On the prosecution: “Good question: If O.J.’s blood was planted, why don’t all the Bundy walkway drops have the same quality of human DNA? Cotton’s redirect examination helped to show just how hard it would have been to frame Simpson with phony swatches. Cellmark may not be infallible, but with a 100% testing success rate in the last few years it’s hard for O.J. to cry foul. There are many defendants who are free because of Cellmark tests.”

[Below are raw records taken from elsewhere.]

(** What one name adds to the walk. *)
Lemma parents_step `{!AllocTotal} fuel now cap g items lq q off name parent
    (Φ : Rcode * option (Cache.DnsCache M) → mprop) :
  ptr (qname q) off = Ret name → cstring name → get_parent_qname (qname q) off = Ret parent →
  Resolver.items_good items → question_at lq q -∗ cache_items cap g items -∗
  (∀ g' items', <affine> ⌜Resolver.items_good items' ∧ Resolver.same_lookups now items items'⌝ -∗
    question_at lq q -∗ cache_items cap g' items' -∗
    if Resolver.name_blocked now items (qtype q) (qclass q) name then Φ (RCODE_NXDOMAIN, g')
    else match parent with
         | Some off => wp (parents_loop fuel now g' (Some lq) off) Φ
         | None => Φ (RCODE_NOERROR, g')
         end) -∗
  wp (parents_loop (S fuel) now g (Some lq) off) Φ.
Proof.
  iIntros (Hq Hname Hparent Hi) "Hl Hg HΦ". cbn [parents_loop].
  wp_apply (wp_get_question with "Hl"). iIntros (n) "Hn Hl". cbn [q_name q_type q_class].
  wp_apply (lookup_items with "Hn Hg"); [done..|].
  iIntros (o g1 items1) "%H1' Hn Hg Ho". iSpecialize ("HΦ" with "[//]").
  wp_apply (blocked_value with "Ho"); [intros v; by apply found_ok|].
  change (match Resolver.lookup_value now items (Cache.key_of name (qtype q) (qclass q)) with
          | Some v => existsb Resolver.blocking (Resolver.value_rrs v) | None => false end)
    with (Resolver.name_blocked now items (qtype q) (qclass q) name).
  destruct (Resolver.name_blocked now items (qtype q) (qclass q) name).
  { iApply wp_ret. iApply ("HΦ" with "[Hn Hl] Hg"). by iApply "Hl". }
  wp_apply (get_bytes_spec with "Hn"). iIntros "Hn". wp_apply wp_lift_ret; [exact Hparent|].
  iSpecialize ("HΦ" with "[Hn Hl] Hg"); [by iApply "Hl"|]. destruct parent; [done|by iApply wp_ret].
Qed.
(* ===== verification/Settings.v ===== *)
(** * What the modules read from the configuration

    The parsers of [src/infra/logger.c], [src/dns/dns_resolver.c] and
    [src/server/server.c], the reading of the settings when the modules are
    initialised, and the command line of [src/main.c]. *)

From Stdlib Require String.
From S2P Require Import Prelude LinkedList CString TextFile MapInterface HashMap Config Utils Protocol Socket.
Import Config Utils Protocol Socket.
Import String.StringSyntax.

Module Settings.

(** ** Strings *)

Definition tolower (c : Z) : Z := if (65 <=? c) && (c <=? 90) then c + 32 else c.
(** [strcmp(a, b) == 0] and [strcasecmp(a, b) == 0] *)
Definition same (a b : list Z) : bool := bool_decide (a = b).
Definition same_case (a b : list Z) : bool := bool_decide (tolower <$> a = tolower <$> b).

(** ** Values *)

Inductive stream := Stdout | Stderr | File (path : list Z).

(** What the parsers put in a [T]: a number, a list of servers, a stream. *)
Inductive setting :=
| Num (z : Z)
| Servers (l : option (LinkedList.LinkedList NetEnd))
| Channel (s : stream).

(** [fopen] with mode ["w"], and with mode ["a+"] *)
Class Files := { can_write : list Z → bool; can_append : list Z → bool }.

(** ** [logger.c] *)

Definition TRACE : Z := 0.
Definition DEBUG : Z := 1.
Definition INFO : Z := 2.
Definition WARN : Z := 3.
Definition ERROR : Z := 4.
Definition LEVEL_STR : list (list Z) :=
  [lit "TRACE"; lit "DEBUG"; lit "INFO"; lit "WARN"; lit "ERROR"].
Definition LEVEL_NUM : Z := 5.
Definition LOG_SECTION : list Z := lit "log".
Definition KEY_LOG_LEVEL : list Z := lit "log_level".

On the defense: “Neufeld’s cross-examination wasn’t pretty, but he finally got where he wanted to be. Cotton admitted that Cellmark is not infallible and that LAPD contamination could lead to false DNA results. Nothing came easily for Neufeld. He stumbled through his questions until Judge Ito ended up helping him. Perhaps Neufeld’s worst moment was when he wanted to attack Cotton with Cellmark’s proficiency test but ended up misreading the result himself.”

BRIAN LYSAGHT

On the prosecution: “Clarke’s redirect started well by reintroducing the jury to the blood drop chart. Then it got hopelessly bogged down in a conversation that could only have been enjoyed by Clarke and Cotton. It was a grim reminder of why most of us slept through biology, except for the part with the frog. Clarke didn’t explain how a sample of two African Americans can support a one in 170 million frequency finding.”

On the defense: “Neufeld’s morning was a death march to nowhere. The last 20 minutes scored some points, however. A false positive is possible. Cellmark won’t submit to independent proficiency tests. And the whole house of cards ultimately may be balanced on two African Americans as yet unidentified. In a no-eyewitness, no-murder-weapon, no-bloody-clothes case, this may be enough to hang it.”